> Exercise objective
Would you transcribe the line that holds "- etrans; [exact H1|]. by etrans.", plus every line beneath it through the end of the data, exactly and with nothing added?

> Records for this task
Lemma wait_end_fields w p t :
  let p' := snd (fc_queue_wait_end w p t) in
  p_svc_held p' = p_svc_held p ∧ p_ep p' = p_ep p ∧ p_band p' = p_band p ∧ p_state p' = p_state p.
Proof. unfold fc_queue_wait_end. by destruct (negb _). Qed.

Lemma take_fields w p :
  let p' := snd (fst (fc_queue_take w p)) in
  p_svc_held p' = p_svc_held p ∧ p_ep p' = p_ep p ∧ p_band p' = p_band p ∧
  (p_state p' = p_state p ∨ p_state p' = FC_P_ENDED).
Proof.
  unfold fc_queue_take. destruct (negb _); [auto|]. destruct (fc_ring_find _ _ _ _); [|auto].
  unfold fc_permit_settle. case_decide; cbn; auto.
Qed.

Lemma release_queued_fields w p wake :
  let r := release_queued calloc wake_hook w p wake in
  world_same w (fst r) ∧ p_svc_held (snd r) = p_svc_held p ∧ p_ep (snd r) = p_ep p ∧
  p_band (snd r) = p_band p ∧ p_state (snd r) = FC_P_RELEASED.
Proof.
  unfold release_queued. set (r1 := if bool_decide (is_Some (p_fc p)) then _ else _).
  assert (H1 : world_same w (fst (fst r1))) by (unfold r1; case_test; [apply take_same|done]).
  assert (F1 : p_svc_held (snd (fst r1)) = p_svc_held p ∧ p_ep (snd (fst r1)) = p_ep p ∧
    p_band (snd (fst r1)) = p_band p).
  { unfold r1. case_test; [|done]. destruct (take_fields w p) as (?&?&?&_). done. }
  destruct r1 as [[w1 p1] taken]. cbn [fst snd] in *. destruct F1 as (F1 & F2 & F3). destruct taken.
  { set (w2 := on_fc _ w1). assert (H2 : world_same w1 w2) by apply on_fc_same, count_band_units.
    pose proof (wait_end_same w2 p1 (w_now w2)) as H3. destruct (wait_end_fields w2 p1 (w_now w2)) as (?&?&?&_).
    destruct (fc_queue_wait_end _ _ _) as [w3 p3]. cbn [fst snd] in *. split_and!; try done.
    - etrans; [exact H1|]. by etrans.
    - cbn. congruence.
    - cbn. congruence.
    - cbn. congruence. }
  set (r2 := if bool_decide (is_Some (p_fc p)) then _ else _).
  assert (H2 : world_same w1 (fst r2)) by (unfold r2; case_test; [apply evicted_claim_same|done]).
  destruct r2 as [w2 claimed]. cbn [fst] in H2. destruct (settle_fields p1 FC_P_RELEASED) as (?&?&?&_).
  destruct (fc_permit_settle p1 FC_P_RELEASED) as [p2 won]. cbn [fst snd] in *.
  destruct claimed; cbn [fst snd].
  - split_and!; cbn; try congruence. by etrans.
  - split_and!; cbn; try congruence. etrans; [exact H1|]. etrans; [exact H2|].
    case_test; [apply wake_one_same|done].
Qed.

> Task output
    - etrans; [exact H1|]. by etrans.
    - cbn. congruence.
    - cbn. congruence.
    - cbn. congruence. }
  set (r2 := if bool_decide (is_Some (p_fc p)) then _ else _).
  assert (H2 : world_same w1 (fst r2)) by (unfold r2; case_test; [apply evicted_claim_same|done]).
  destruct r2 as [w2 claimed]. cbn [fst] in H2. destruct (settle_fields p1 FC_P_RELEASED) as (?&?&?&_).
  destruct (fc_permit_settle p1 FC_P_RELEASED) as [p2 won]. cbn [fst snd] in *.
  destruct claimed; cbn [fst snd].
  - split_and!; cbn; try congruence. by etrans.
  - split_and!; cbn; try congruence. etrans; [exact H1|]. etrans; [exact H2|].
    case_test; [apply wake_one_same|done].
Qed.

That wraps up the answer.